The Federal Reserve is expected to hike rates by 75 basis points on Wednesday to a range of 3.75 to 4%. Thus, rates will be at their highest since 2008. The decision to hike the rate will be announced at 14:00 in Washington. After which a press conference will be held by Jerome Powell.
The Central Bank Chief may draw attention to the fact that politicians remain steadfast in their fight against inflation, drawing attention to the fact that their meeting in mid-December is likely to take place.
In July, his comments were misinterpreted by investors as a near-term policy pivot. Hence, the markets perked up. In turn, markets rallying led to easing financial conditions, making it harder for the Fed to curb prices. The chair may want to avoid making a mistake even if he suggests moving to a smaller rate increase in upcoming meetings.
According to the founder of MacroPolicy Perspectives LLC, Julia Coronado, there is a possibility that rates will move slower in the interest of financial stability. As much as the head of the Fed doesn't want to sound dovish, he may want to slow down in the future.
According to Bloomberg Economics economists Anna Wong, Andrew Husby and Eliza Winger, the Fed is expected to hike rates by 75 basis points after the meeting for the fourth consecutive time. How Fed Chairman Powell will signal a potential slowdown in rate hikes remains to be seen. Economists expect him to present a 50-basis-point move as his base case for December and clarify that a slower pace of rate hikes does not necessarily mean a lower terminal rate.

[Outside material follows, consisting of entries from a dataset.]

(* ===== verification/UrlEncode.v ===== *)
(** * UrlEncode: percent encoding and decoding of URL components (nsd/urlencode.c).

    Character sets are Tcl's: a [Tcl_Encoding] and the two conversion functions are
    the operations of the class [TclEncoding]. *)

From S2P Require Import Prelude Utf8 Str UrlTables.

Class TclEncoding := {
  Tcl_Encoding : Type;
  Tcl_Encoding_eq :: EqDecision Tcl_Encoding;
  NS_utf8Encoding : Tcl_Encoding;
  Tcl_UtfToExternalDString : Tcl_Encoding -> list Z -> list Z;
  Tcl_ExternalToUtfDString : Tcl_Encoding -> list Z -> list Z;
}.

(** The characters that select a scheme. *)
Definition ch_q : Z := 113.
Definition ch_p : Z := 112.
Definition ch_f : Z := 102.
Definition ch_c : Z := 99.
Definition ch_o : Z := 111.

Section encoding.
Context `{TclEncoding}.

(** ** Encoding *)

Definition scheme_table (percentScheme : Z) : list ByteKey :=
  if percentScheme =? ch_q then query_scheme
  else if percentScheme =? ch_p then path_scheme
  else if percentScheme =? ch_f then fragment_scheme
  else if percentScheme =? ch_c then cookie_scheme
  else if percentScheme =? ch_o then oauth1_scheme
  else query_scheme.

(** The string the loops run over: the converted segment, up to its NUL. *)
Definition external (encoding : option Tcl_Encoding) (urlSegment : list Z) : list Z :=
  match encoding with
  | Some e => before_nul (Tcl_UtfToExternalDString e urlSegment)
  | None => urlSegment
  end.

(** The first loop: the length of the result. *)
Fixpoint encoded_length (enc : list ByteKey) (n : Z) (p : list Z) : outcome Z :=
  match p with
  | [] => Ret n
  | c :: p => k ← checked (aget enc (UCHAR c)); encoded_length enc (n + len k) p
  end.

According to Michael Feroli, chief US economist at JPMorgan Chase & Co, the statement is likely to promise permanent interest rate hikes. However, this statement could be slightly modified to show that the rate hike cycle is coming to an end.
It is highly likely that the Fed will touch on its plans to shrink its huge balance sheet at the pace of $1.1 trillion a year. Economists predict that the Fed's balance sheet will reach $8.5 trillion by the end of 2022, before falling to $6.7 trillion by December 2024.

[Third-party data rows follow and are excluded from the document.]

Lemma merge_loop_rep cmp high lh low l i :
  rep high lh -> rep low l -> Forall (fun t : tuple => t.2 <> None) l -> (i <= length l)%nat ->
  exists s', merge_loop high low (fun s k => Ns_SetFindCmp s k cmp) (Z.of_nat i) (length l - i) = Ret s' /\
    rep s' (merged (nocase high) cmp lh (drop i l)).
Proof.
  intros Hh Hlow Hall Hi. remember (length l - i)%nat as n eqn:En. revert high lh i Hh Hi En.
  induction n as [|n IH]; intros high lh i Hh Hi En; cbn [merge_loop].
  { exists high. by rewrite drop_ge by lia. }
  destruct (lookup_lt_is_Some_2 l i) as [[k v] Hk]; [lia|]. rewrite (drop_S _ _ _ Hk). cbn [merged].
  destruct (rep_strings _ _ _ _ _ Hlow Hk) as [-> Hv]. destruct (rep_cstrings _ _ _ _ _ Hlow Hk) as [Hck Hcv].
  pose proof (Forall_lookup_1 _ _ _ _ Hall Hk) as Hnn. cbn in Hnn. destruct v as [v|]; [|done].
  cbn [mbind outcome_bind]. rewrite (SetFindCmp_rep high lh) by done. cbn [mbind outcome_bind].
  replace (Z.of_nat i + 1) with (Z.of_nat (S i)) by lia.
  destruct (find_tuple (nocase high) cmp k 0 lh =? -1); cbn [mbind outcome_bind mret outcome_ret].
  - rewrite Hv. cbn [mbind outcome_bind checked].
    destruct (SetPutSz_rep high lh k (Z.of_nat (length k)) k (Some v) (Z.of_nat (length v)) (Some v)) as (s1 & -> & Hr1 & Hn1);
      [done|by split; [apply c_prefix_whole|]|by split; [apply c_prefix_whole|apply Hcv]|by right|].
    cbn [mbind outcome_bind mret outcome_ret fst]. rewrite <- Hn1 in *. apply IH; [done|lia|lia].
  - apply IH; [done|lia|lia].
Qed.

(** ** Truncation of a set whose strings are in order *)

Lemma setlength_shrink d n :
  0 <= n <= Z.of_nat (length (ds_bytes d)) -> ds_bytes (Tcl_DStringSetLength d n) = take (Z.to_nat n) (ds_bytes d).
Proof.
  intros Hn. destruct (setlength_bytes d n ltac:(lia)) as (more & -> & _). rewrite take_app_le by lia. done.
Qed.

Lemma stands_take bs n o s : stands bs o s -> o + Z.of_nat (length s) < Z.of_nat n -> stands (take n bs) o s.
Proof.
  intros (Ho & Hs & Hl) Hn. split_and!; try done. intros j Hj. rewrite lookup_take_lt by lia. by apply Hl.
Qed.

(** The strings of the first [n] tuples end before the name of tuple [n] starts. *)
Definition in_order (s : Ns_Set) (l : list tuple) (n : nat) : Prop :=
  exists fn pn, fields s !! n = Some fn /\ f_name fn = Some pn /\
  forall i f k v, (i < n)%nat -> fields s !! i = Some f -> l !! i = Some (k, v) ->
    (forall p, f_name f = Some p -> p + Z.of_nat (length k) + 1 <= pn) /\
    (forall p w, f_value f = Some p -> v = Some w -> p + Z.of_nat (length w) + 1 <= pn).

Lemma trunc_loop_keeps s l pn n i :
  rep s l -> (n <= length l)%nat -> (i <= n)%nat ->
  (forall j f, (j < n)%nat -> fields s !! j = Some f ->
     (forall p, f_name f = Some p -> p <= pn) /\ (forall p, f_value f = Some p -> p <= pn)) ->
  trunc_loop s pn (Z.of_nat i) (n - i) = Ret pn.
Proof.
  intros Hr Hn Hi Hp. remember (n - i)%nat as m eqn:Em. revert i Hi Em.
  induction m as [|m IH]; intros i Hi Em; [done|]. cbn [trunc_loop].
  destruct (lookup_lt_is_Some_2 l i) as [[k v] Hk]; [lia|]. destruct (rep_lookup _ _ _ _ _ Hr Hk) as (p & q & Hf & _).
  rewrite Hf. unfold field in Hf. rewrite aget_nat in Hf. destruct (fields s !! i) as [f|] eqn:Ef; [|done]. injection Hf as ->.
  destruct (Hp i _ ltac:(lia) Ef) as [H1 H2]. cbn [f_name f_value] in H1, H2. cbn [mbind outcome_bind checked f_name f_value].
  specialize (H1 _ eq_refl). destruct (Z.ltb_spec pn (ds_string (data s) + p)); [lia|]. cbn [mbind outcome_bind mret outcome_ret].
  replace (Z.of_nat i + 1) with (Z.of_nat (S i)) by lia.
  destruct q as [q|]; cbn [fmap option_fmap option_map mbind outcome_bind mret outcome_ret]; [|apply IH; lia].
  specialize (H2 _ eq_refl). destruct (Z.ltb_spec pn (ds_string (data s) + q)); [lia|]. apply IH; lia.
Qed.

Lemma trunc_loop_app s e i a b :
  trunc_loop s e (Z.of_nat i) (a + b) = (e' ← trunc_loop s e (Z.of_nat i) a; trunc_loop s e' (Z.of_nat (i + a)) b).
Proof.
  revert e i. induction a as [|a IH]; intros e i; [by rewrite Nat.add_0_r|]. cbn [Nat.add trunc_loop].
  destruct (field s (Z.of_nat i)) as [f| |]; cbn [mbind outcome_bind]; try done.
  destruct (checked (f_name f)) as [p| |]; cbn [mbind outcome_bind]; try done.
  replace (Z.of_nat i + 1) with (Z.of_nat (S i)) by lia. replace (i + S a)%nat with (S i + a)%nat by lia.
  destruct (e <? p); [destruct (rd (data s) p)|]; cbn [mbind outcome_bind mret outcome_ret]; try done;
    (destruct (f_value f) as [v|]; [|by apply IH]); case_match; cbn [mbind outcome_bind mret outcome_ret]; try (by apply IH);
    destruct (rd (data s) v); cbn [mbind outcome_bind mret outcome_ret]; try done; by apply IH.
Qed.

Lemma layout_take bs offs l n m :
  layout bs offs l ->
  (forall i b x, (i < n)%nat -> slot offs l (i, b) = Some x -> x.1 + Z.of_nat (length x.2) < Z.of_nat m) ->
  layout (take m bs) (take n offs) (take n l).
Proof.
  intros Hl Hm. assert (forall k x, slot (take n offs) (take n l) k = Some x -> slot offs l k = Some x /\ (k.1 < n)%nat) as Hs.
  { intros [i b] x Hx. unfold slot in *. cbn in *. destruct (decide (i < n)%nat); [by rewrite !lookup_take_lt in Hx by done|].
    by rewrite lookup_take_ge in Hx by lia. }
  split.
  - by apply Forall2_take, Hl.
  - intros [i b] x [Hx Hi]%Hs. apply stands_take; [by eapply lay_stands|]. by eapply Hm.
  - intros k1 k2 x1 x2 Hne [H1 _]%Hs [H2 _]%Hs. by eapply lay_apart.
Qed.

Lemma SetTrunc_rep s l n :
  rep s l -> (0 < n < length l)%nat -> in_order s l n ->
  exists s', Ns_SetTrunc s (Z.of_nat n) = Ret s' /\ rep s' (take n l) /\ nocase s' = nocase s.
Proof.
  intros Hr Hn (fn & pn & Hfn & Hpn & Hord). pose proof Hr as (Hs & Hm & Hle & offs & Ht & Hl).
  unfold Ns_SetTrunc. rewrite Hs. destruct (Z.ltb_spec (Z.of_nat n) (Z.of_nat (length l))); [|lia].
  destruct (Z.eqb_spec (Z.of_nat n) 0); [lia|]. unfold field at 1. rewrite aget_nat, Hfn. cbn [checked mbind outcome_bind].
  rewrite Hpn. cbn [checked mbind outcome_bind]. rewrite Nat2Z.id.
  assert (forall i k v, l !! i = Some (k, v) -> exists p q, fields s !! i = Some (mkField (Some (ds_string (data s) + p)) (Z.add (ds_string (data s)) <$> q)) /\
    slot offs l (i, false) = Some (p, k) /\ slot offs l (i, true) = match q, v with Some q, Some v => Some (q, v) | _, _ => None end) as Hfield.
  { intros i k v Hi. destruct (layout_lookup _ _ _ _ _ _ Hl Hi) as (p & q & Ho & Hs1 & Hs2 & _). exists p, q. split_and!; try done.
    rewrite <- (lookup_take_lt _ (length l)) by (by eapply lookup_lt_Some). by rewrite Ht, list_lookup_fmap, Ho. }
  replace (S n) with (n + 1)%nat by lia. change 0 with (Z.of_nat 0) at 1. rewrite trunc_loop_app.
  pose proof (trunc_loop_keeps s l pn n 0 Hr ltac:(lia) ltac:(lia)) as Hkeep. rewrite Nat.sub_0_r in Hkeep. rewrite Hkeep; cycle 1.
  { intros j f Hj Hf. destruct (lookup_lt_is_Some_2 l j) as [[k v] Hk]; [lia|]. destruct (Hord j f k v Hj Hf Hk) as [Ho1 Ho2].
    destruct (Hfield j k v Hk) as (p & q & Hf' & _ & Hv). rewrite Hf in Hf'. injection Hf' as ->. cbn [f_name f_value] in *. split.
    - intros p' [= <-]. specialize (Ho1 _ eq_refl). lia.
    - intros p' Hp'. destruct (layout_lookup _ _ _ _ _ _ Hl Hk) as (p2 & q2 & Ho & _ & _ & Hq2).
      rewrite <- (lookup_take_lt _ (length l)), Ht, list_lookup_fmap, Ho in Hf by lia. cbn in Hf. injection Hf as _ Hf.
      destruct v as [w|]; [specialize (Ho2 _ w Hp' eq_refl); lia|]. rewrite (proj2 Hq2 eq_refl) in Hf. rewrite <- Hf in Hp'. done. }
  destruct (lookup_lt_is_Some_2 l n) as [[k v] Hk]; [lia|]. destruct (Hfield n k v Hk) as (p & q & Hf & Hsn & Hsv).
  rewrite Hfn in Hf. injection Hf as ->. injection Hpn as Hpn. cbn [mbind outcome_bind Nat.add trunc_loop].
  unfold field. rewrite aget_nat, Hfn. cbn [checked mbind outcome_bind f_name f_value].
  rewrite <- Hpn, Z.ltb_irrefl. cbn [mbind outcome_bind mret outcome_ret].
  pose proof (lay_stands _ _ _ Hl _ _ Hsn) as Hstn. cbn in Hstn. pose proof (stands_bound _ _ _ Hstn). pose proof Hstn as (Hp0 & _).
  assert (exists e, match Z.add (ds_string (data s)) <$> q with
    | Some v0 => if ds_string (data s) + p <? v0 then str ← rd (data s) v0; mret (v0 + Z.of_nat (length str) + 1)
                 else mret (ds_string (data s) + p)
    | None => mret (ds_string (data s) + p) end = Ret (ds_string (data s) + e) /\ p <= e <= Z.of_nat (length (ds_bytes (data s)))) as (e & He & Hep).
  { destruct (layout_lookup _ _ _ _ _ _ Hl Hk) as (p2 & q2 & Ho & Hsn2 & _ & Hq2).
    rewrite <- (lookup_take_lt _ (length l)), Ht, list_lookup_fmap, Ho in Hfn by lia. cbn in Hfn. injection Hfn as _ Hfq.
    destruct q as [q|]; cbn; [|exists p; split; [done|lia]].
    destruct (Z.ltb_spec (ds_string (data s) + p) (ds_string (data s) + q)); [|exists p; split; [done|lia]].
    destruct v as [w|]; [|rewrite (proj2 Hq2 eq_refl) in Hfq; done].
    pose proof (lay_stands _ _ _ Hl _ _ Hsv) as Hstv. cbn in Hstv. pose proof (stands_bound _ _ _ Hstv).
    rewrite (rd_stands _ _ _ Hstv). cbn. exists (q + Z.of_nat (length w) + 1). split; [f_equal; lia|lia]. }
  rewrite He. cbn [mbind outcome_bind mret outcome_ret]. replace (ds_string (data s) + e - ds_string (data s)) with e by lia.
  eexists. split; [reflexivity|]. split; [|done].
  split_and!; cbn [size maxSize fields data set_size set_data]; [lens|done|lens|]. exists (take n offs).
  rewrite setlength_stays, setlength_shrink by lia. split.
  - rewrite length_take, fmap_take, <- Ht, take_take. done.
  - apply layout_take; [done|]. intros i b x Hi Hx. destruct (lookup_lt_is_Some_2 l i) as [[k' v'] Hk']; [lia|].
    destruct (Hfield i k' v' Hk') as (p' & q' & Hf' & Hsn' & Hsv'). destruct (Hord i _ k' v' Hi Hf' Hk') as [Ho1 Ho2].
    cbn [f_name f_value] in Ho1, Ho2. rewrite Z2Nat.id by lia. destruct b.
    + rewrite Hsv' in Hx. destruct q' as [q'|], v' as [w'|]; try done. injection Hx as <-. cbn.
      specialize (Ho2 _ w' eq_refl eq_refl). lia.
    + rewrite Hsn' in Hx. injection Hx as <-. cbn. specialize (Ho1 _ eq_refl). lia.
Qed.

(** ** Sequences of operations *)

Inductive set_op :=
| OpPut (key : list Z) (value : option (list Z))
| OpPutValue (i : nat) (value : list Z)
| OpUpdate (key value : list Z)
| OpIUpdate (key value : list Z)
| OpDelete (i : nat)
| OpDeleteKey (key : list Z)
| OpIDeleteKey (key : list Z)
| OpClear.

Definition set_step (s : Ns_Set) (op : set_op) : outcome Ns_Set :=
  match op with
  | OpPut key value => r ← Ns_SetPut s key value; mret r.1
  | OpPutValue i value => Ns_SetPutValue s (Z.of_nat i) value
  | OpUpdate key value => r ← Ns_SetUpdate s key value; mret r.1
  | OpIUpdate key value => r ← Ns_SetIUpdate s key value; mret r.1
  | OpDelete i => r ← Ns_SetDelete s (Z.of_nat i); mret r.1
  | OpDeleteKey key => r ← Ns_SetDeleteKey s key; mret r.1
  | OpIDeleteKey key => r ← Ns_SetIDeleteKey s key; mret r.1
  | OpClear => Ns_SetTrunc s 0
  end.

According to Nomura economists, during the meeting, a report on financial stability may be presented. Also, the Fed chair could be asked whether the pace of rate hikes and a possible recession in the US could cause disruptions in credit markets.

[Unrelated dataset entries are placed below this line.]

Lemma valid_host_lower host :
  Ns_StrIsValidHostHeaderContent host = true -> clean ISSLASH (Ns_StrToLower host) /\ no_dots (Ns_StrToLower host).
Proof.
  intros [Hc Hd]%host_header_iff. assert (Ns_StrToLower host = tolower <$> host) as ->.
  { apply list_fmap_ext. intros i c _. unfold tolower. by destruct (isupper c). }
  split.
  - apply Forall_fmap, Forall_forall. intros c Hin. apply list_elem_of_In in Hin.
    apply (proj1 (forallb_forall _ _) Hc) in Hin. cbn. destruct (ISSLASH (tolower c)) eqn:E; [|done]. exfalso.
    assert (c = 47 \/ c = 92) as [-> | ->]; [|done..]. unfold ISSLASH in E. apply orb_prop in E as [E%Z.eqb_eq|E%Z.eqb_eq];
      apply lower_inv in E; try done; tauto.
  - intros p q E. apply fmap_app_inv in E as (p' & r & -> & E & ->). destruct r as [|a [|b q']]; try done.
    injection E as E1 E2 _. apply eq_sym, lower_inv in E1, E2; try done. subst. by apply (Hd p' q').
Qed.

Lemma no_dots_take s n : no_dots s -> no_dots (take n s).
Proof. intros H p q E. apply (H p (q ++ drop n s)). rewrite <- (take_drop n s) at 1. rewrite E. by rewrite <- !app_assoc. Qed.
Lemma no_dots_drop s n : no_dots s -> no_dots (drop n s).
Proof. intros H p q E. apply (H (take n s ++ p) q). rewrite <- (take_drop n s) at 1. rewrite E. by rewrite <- !app_assoc. Qed.

Lemma safehost_spec srv host :
  Ns_StrIsValidHostHeaderContent host = true -> clean ISSLASH (safehost srv host) /\ safehost srv host <> [46; 46].
Proof.
  intros [Hc Hd]%valid_host_lower. unfold safehost. set (h := if strip_www srv && _ then _ else _).
  assert (clean ISSLASH h /\ no_dots h) as [Hc1 Hd1].
  { unfold h. destruct (_ && _); [|done]. split; [by apply Forall_drop|by apply no_dots_drop]. }
  assert (forall s, no_dots s -> s <> [46; 46]) as Hne by (intros s Hs ->; by apply (Hs [] [])).
  destruct (strip_port srv); [|by split; [|apply Hne]]. destruct (strrchr 58 h) as [i|]; [|by split; [|apply Hne]].
  split; [by apply Forall_take|by apply Hne, no_dots_take].
Qed.
Definition alpha_table : list Z := [
  0; 0; 0; 0; 0; 0; 0; 0; 0; 0; 0; 0; 0; 0; 0; 0;
  0; 0; 0; 0; 0; 0; 0; 0; 0; 0; 0; 0; 0; 0; 0; 0;
  0; 0; 0; 0; 0; 0; 0; 0; 0; 0; 0; 0; 0; 0; 0; 0;
  0; 0; 0; 0; 0; 0; 0; 0; 0; 0; 0; 0; 0; 0; 0; 0;
  0; 1; 1; 1; 1; 1; 1; 1; 1; 1; 1; 1; 1; 1; 1; 1;
  1; 1; 1; 1; 1; 1; 1; 1; 1; 1; 1; 0; 0; 0; 0; 0;
  0; 1; 1; 1; 1; 1; 1; 1; 1; 1; 1; 1; 1; 1; 1; 1;
  1; 1; 1; 1; 1; 1; 1; 1; 1; 1; 1; 0; 0; 0; 0; 0;
  0; 0; 0; 0; 0; 0; 0; 0; 0; 0; 0; 0; 0; 0; 0; 0;
  0; 0; 0; 0; 0; 0; 0; 0; 0; 0; 0; 0; 0; 0; 0; 0;
  0; 0; 0; 0; 0; 0; 0; 0; 0; 0; 0; 0; 0; 0; 0; 0;
  0; 0; 0; 0; 0; 0; 0; 0; 0; 0; 0; 0; 0; 0; 0; 0;
  0; 0; 0; 0; 0; 0; 0; 0; 0; 0; 0; 0; 0; 0; 0; 0;
  0; 0; 0; 0; 0; 0; 0; 0; 0; 0; 0; 0; 0; 0; 0; 0;
  0; 0; 0; 0; 0; 0; 0; 0; 0; 0; 0; 0; 0; 0; 0; 0;
  0; 0; 0; 0; 0; 0; 0; 0; 0; 0; 0; 0; 0; 0; 0; 0].

(** [table[UCHAR(c)] != 0] *)
Definition in_table (table : list Z) (c : Z) : bool := match table !! Z.to_nat c with Some b => negb (b =? 0) | None => false end.

(** The loop [for (p = s; table[UCHAR( *p)] != 0; p++)]: what was passed and the rest; no table
    has the NUL. *)
Fixpoint scan (table : list Z) (s : list Z) : list Z * list Z :=
  match s with
  | c :: rest => if in_table table c then let '(p, q) := scan table rest in (c :: p, q) else ([], s)
  | [] => ([], [])
  end.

Last week, three-month old Treasury yields outperformed 10-year yields. Usually, when this happens, it is considered to be an inversion, which is often seen as a signal of a recession.
According to Troy Ludtka, Senior US Economist at Natixis North America LLC, there is concern that the stability of credit markets could be disrupted. According to the economist, the situation at the international level is depressing. The situation in Europe is terrible. China, while not in recession, is currently seeing its slowest GDP growth in a long time.